# Stored items from a collection
● ● ● ● ●

(** * Arthatrack: the spending-analytics engine (src/lib/aiAnalytics.ts)

    A shallow embedding of [analyzeSpendingPatterns] and
    [predictNextMonthSpending] with their helpers, and the properties the
    specification states about them.

    Conventions of the embedding:
    - a JavaScript [number] is an IEEE 754 binary64 value, here a primitive
      [float]; the arithmetic operators, comparisons, [Math.abs] and
      [Math.sqrt] are the primitive operations, so NaN, the infinities and
      the signed zeros behave as they do in the engine;
    - [new Date()] is the argument [now] of the functions that read the
      clock; all reads of one call see the same calendar day;
    - a date is the local calendar day of the timestamp ([new Date (t.date)]
      is kept parsed in the transaction);
    - [format (d, 'yyyy-MM')] is the pair (year, month) it prints;
    - a [Map] is a list of bindings in insertion order; the [groups] object
      is a list of bindings together with the property order of
      [Object.entries];
    - a template literal is kept as its template and interpolated values
      ([toFixed] is not rendered). *)

From Stdlib Require Import ZArith Bool String List Permutation Sorted Floats Lia.
From Stdlib Require Uint63.
Import ListNotations.

Local Open Scope float_scope.

(* Decimal literals such as 0.7 denote the nearest binary64 value, as in
   JavaScript. *)
#[local] Set Warnings "-inexact-float".

(** ** JavaScript numbers and the built-ins the engine calls *)

Module JS.

Definition number := float.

● ● ● ● ●

# What is being asked
Tally up the lines above in which "Math" occurs. Give the result as a bare number.

# The completed task
2